PROBLEM TO SOLVE: Give the number of lines below that hold the string "apply", and nothing more.

EXTRACTED RECORDS START

Lemma log_all_memory (calls : list (string * Z * AuditEvent)) :
  forall (lg : AuditLogger MemoryStore) (t : Trace) (c : HashChain),
    lg_chain lg = Some c ->
    let raws := map (built_entry (lg_config lg)) calls in
    let es := fst (chain_entries digest JSON_stringify c raws) in
    exists t',
      log_all_ calls (lg, t)
      = ((mkLogger (lg_config lg)
                   (Some (snd (chain_entries digest JSON_stringify c raws)))
                   (write_all (lg_store lg) es)
                   (lg_sinkWriter lg),
          t'),
         map Fulfilled es).
Proof.
  induction calls as [|[[uuid now] ev] calls IH]; intros lg t c Hc.
  - exists t. simpl. destruct lg; simpl in *. now subst.
  - cbn [log_all map]. rewrite (log_memory_step lg t uuid now ev c Hc).
    cbv beta iota zeta.
    set (raw := built_entry (lg_config lg) (uuid, now, ev)).
    set (lg1 := mkLogger _ _ _ _).
    destruct (IH lg1 (t ++ map (fun sink => delivery JSON_stringify_entry sink
                                   (set_chain raw
                                      (fst (addEntry digest JSON_stringify
                                                     c raw))))
                             (sw_sinks (lg_sinkWriter lg)))
                 (snd (addEntry digest JSON_stringify c raw)) eq_refl)
      as (t' & Hall).
    exists t'. unfold Trace in *. rewrite Hall, chain_entries_cons.
    reflexivity.
Qed.

(** X20.  A logger with chaining on and a memory store of capacity
    [N >= 1]: every [log] call fulfils; the store ends up with the last
    [N] entries logged (all of them when there are fewer); and what the
    store holds is valid for [verifyChain] of the logger in any order,
    also after older entries were evicted. *)
Theorem logged_entries_verify (config : PartialAuditConfig) (N : Z)
        (calls : list (string * Z * AuditEvent)) (t0 : Trace) :
  hashChain (mergeAuditConfig env config) = true ->
  1 <= N ->
  let lg0 := new_AuditLogger env digest config (new_MemoryStore (Some N)) in
  let lg := fst (fst (log_all_ calls (lg0, t0))) in
  let settled := snd (log_all_ calls (lg0, t0)) in
  List.length settled = List.length calls
  /\ Forall (fun r => exists entry, r = Fulfilled entry) settled
  /\ Array_length (mem_entries (lg_store lg))
     = Z.min N (Array_length calls)
  /\ forall es',
      Permutation (mem_entries (lg_store lg)) es' ->
      logger_verifyChain digest lg es' = verify_ok.
Proof.
  intros Hon HN lg0 lg settled.
  set (cfg := mergeAuditConfig env config) in *.
  set (c0 := new_HashChain digest (hashAlgorithm cfg)).
  assert (Hc0 : lg_chain lg0 = Some c0).
  { unfold lg0, new_AuditLogger. fold cfg. now rewrite Hon. }
  destruct (log_all_memory calls lg0 t0 c0 Hc0) as (t' & Hall).
  cbv zeta in Hall.
  set (raws := map (built_entry (lg_config lg0)) calls) in *.
  set (es := fst (chain_entries digest JSON_stringify c0 raws)) in *.
  assert (Hlen : List.length es = List.length calls).
  { unfold es. rewrite (chain_entries_length digest JSON_stringify).
    unfold raws. apply length_map. }
  destruct (MemoryStore_keeps_most_recent N es HN) as [Hstore _].
  unfold lg, settled. rewrite Hall. cbn [fst snd lg_store].
  change (lg_store lg0) with (new_MemoryStore (Some N)).
  rewrite Hstore. repeat split.
  - now rewrite length_map.
  - apply Forall_forall. intros r Hr. apply in_map_iff in Hr.
    destruct Hr as (entry & <- & _). now exists entry.
  - unfold Array_length. rewrite last_n_length, Hlen. lia.
  - intros es' Hperm. unfold logger_verifyChain. cbn [lg_chain].
    unfold last_n in *.
    destruct (linked_from_skipn
                (List.length es - Z.to_nat N) es _ _
                (chain_entries_linked digest JSON_stringify raws c0))
      as (prev' & Hl & Hk).
    apply linked_from_verifyChain with (1 := Hl); [|exact Hperm].
    destruct (List.length es - Z.to_nat N)%nat as [|k];
      [right|left; simpl; lia].
    rewrite (Hk eq_refl), chain_entries_algorithm. reflexivity.
Qed.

EXTRACTED RECORDS END

TASK RESULT: 3